At Professor Xavier's request, Northstar then works with the X-Men to save the life of a mutant child who cannot stop exploding. Despite his speed, Northstar cannot save the boy, who perishes simply because of his powers. Soon afterwards, Northstar officially joins the X-Men, and becomes an instructor at the Xavier Institute, teaching business, economics, French, and superpowered flight classes. Northstar becomes a mentor to his own squad of young mutants, Alpha Squadron, and forms a close mentor relationship with student Anole. During his time at Xavier's, he forms a close friendship with Annie Ghazikhanian, a former nurse at the Xavier Institute. Annie realizes that Northstar has developed an attraction to Bobby Drake. Bobby remains oblivious, despite Northstar, who was currently sick, saving him from the misguided anger of a jealous mutant.

When HYDRA forms an alliance with the cults the Dawn of the White Light and the Hand, the groups start recruiting new agents from the superhero community by killing, resurrecting, and brainwashing them. The X-Man Wolverine is one of their victims, brainwashed into becoming a HYDRA assassin. He eventually attacks the X-Men and kills Northstar. One of the New Mutants, Elixir, manages to heal Northstar's wounds but is unable to revive him. A few days later a statue of Northstar is placed in a garden of statues of fallen X-Men on the campus grounds. S.H.I.E.L.D. requests that Northstar be decapitated (to prevent resurrection) but his corpse is stolen by Elektra, another brainwashed victim of HYDRA. A resurrected Northstar leads an attack with Elektra on the S.H.I.E.L.D. Helicarrier, crippling S.H.I.E.L.D. and putting Nick Fury in critical condition. Northstar also takes the time to kill racists and homophobes all across the country, and uses his regained 'flash' ability to generate a brief blinding light. Wolverine meets Northstar, but is taken prisoner by the other Dawn of the White Light mutants, all of whom he kills except for Northstar. When Northstar refuses to tell Wolverine the location of HYDRA's command center, Wolverine knocks him out asks S.H.I.E.L.D. to psychologically "deprogram" him.

Not long afterward, the mysterious Children of the Vault abduct Northstar from the S.H.I.E.L.D. holding facility, to use him to kill Sabretooth and the X-Men. They easily are able to control Northstar due to the Hand's previous mental manipulations. Under their control he finds his sister about to commit suicide and stops her so that The Children can mentally control her too. Together they attack the school under The Children's command and make quick work of several X-Men, notably Iceman and Anole, whose encounter with Northstar briefly shakes him from mind-control. Leaving Aurora to battle the X-Men, Northstar begins a search for Sabretooth but is stopped by Rogue and Cable. The X-Men take Northstar and Aurora to the S.H.I.E.L.D. Helicarrier to try to fix their mental damage. Using their V.R. equipment the X-Men allow the twins to relive their lives at an accelerated pace. The process is interrupted near the end of the session by Exodus, creating a telepathic connection between the twins. Using each other's emotional support they apparently manage to face their inner turmoils. This gives both more control of their powers.

X-Men split and reformation 

Northstar is contacted by Cyclops to find Anole (who is in hiding after accidentally attacking his own father due to PTSD from his X-Mansion experiences). Northstar discovers Anole in a tree, the teenager not too happy to see his former mentor. Jean-Paul thinks Victor is having a problem with fitting in, as both a mutant and as a gay teen. Victor explains that his town accepts him for who he is – his problems come from Northstar, along with the other X-Men, for stealing the New X-Men's innocence. Just before departing, he elbows Jean-Paul in the face – similar to how Northstar attacked him in the past – and says that the New X-Men shouldn't look for him.
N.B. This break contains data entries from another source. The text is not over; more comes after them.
(** * The CRM GraphQL mutations: [schema.py] and [crm/schema.py]

    A shallow embedding of the four mutation workflows (CreateCustomer,
    BulkCreateCustomers, CreateProduct, CreateOrder) of both schema files,
    over an explicit model of the entity store that the Django ORM calls
    act on.

    Conventions.
    - A Python [str] is a [string]; a character is an [ascii], that is a
      code point in U+0000..U+00FF.  On that range the class [\d] of the
      [re] module is exactly the ten characters 0..9.
    - [None] for an optional argument is [None] of an [option].
    - A mutation is a computation in the monad [M]: it threads the store,
      may raise a Python exception, and logs the store accesses it makes.
    - [graphene.ID] arguments are taken as primary keys ([nat]).
    - [now] is the reading of the clock during the request, the value
      of [timezone.now()]. *)

From Stdlib Require Import Ascii String QArith DecimalString.
From stdpp Require Import gmap strings list fin_maps.

Open Scope string_scope.
Open Scope list_scope.

(** ** Python strings *)

Definition str_of_nat (n : nat) : string :=
  NilEmpty.string_of_uint (Nat.to_uint n).

(** Truthiness of an optional string: [None] and [""] are falsy. *)
Definition truthy (s : option string) : bool :=
  match s with
  | None => false
  | Some EmptyString => false
  | Some _ => true
  end.

(** ** The fragment of [re] used by the pattern [^\+?\d[\d\-]{7,}$] *)

Inductive regex : Type :=
| Bol                                   (* ^ *)
| Eol                                   (* $ *)
| Class (p : ascii -> bool)             (* one character of a class *)
| Cat (r1 r2 : regex)                   (* r1 r2 *)
| Opt (r : regex)                       (* r? *)
| AtLeast (n : nat) (r : regex).        (* r{n,} *)

Definition is_plus (c : ascii) : bool := Ascii.eqb c "+".
Definition is_hyphen (c : ascii) : bool := Ascii.eqb c "-".
Definition is_digit (c : ascii) : bool :=
  (48 <=? nat_of_ascii c)%nat && (nat_of_ascii c <=? 57)%nat.
Definition is_digit_or_hyphen (c : ascii) : bool := is_digit c || is_hyphen c.

Definition newline : ascii := "010".

(** Without [re.MULTILINE], [$] holds at the end of the string and just
    before a newline that is the last character. *)
Definition at_eol (s : string) : bool :=
  match s with
  | EmptyString => true
  | String c EmptyString => Ascii.eqb c newline
  | String _ (String _ _) => false
  end.

(** A backtracking matcher in continuation-passing style.  [bol] tells
    whether the position is the start of the string, [s] is the rest of
    the subject, [k] is what must match afterwards. *)
Definition matcher : Type := bool -> string -> (bool -> string -> bool) -> bool.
Northstar and his sister Aurora respond to Emma Frost's telepathic APB and fight alongside the X-Men in San Francisco against the Skrulls when they invade Earth. However, Northstar also makes a life for himself outside of superheroics, having returned to being a star at extreme snowsports, as well as starting his own brand of snow sporting equipment and becoming involved in a relationship. Wolverine approaches Jean-Paul to rejoin the X-Men as its speedster. After confirming that he wouldn't be a token gay member, he accepts. While training Surge in super-speed, Northstar stops to give an interview, where he learns of Simon Trask's Proposition X (a Mutant Breeding Act Ballot Initiative). He runs back to the X-Men and threatens to quit and go back to Canada. However, he remains with the X-Men throughout several missions, including confrontations with Norman Osborn's Dark X-Men and a rescue mission to retrieve Illyana Rasputin after she is banished to Limbo during the events of Second Coming.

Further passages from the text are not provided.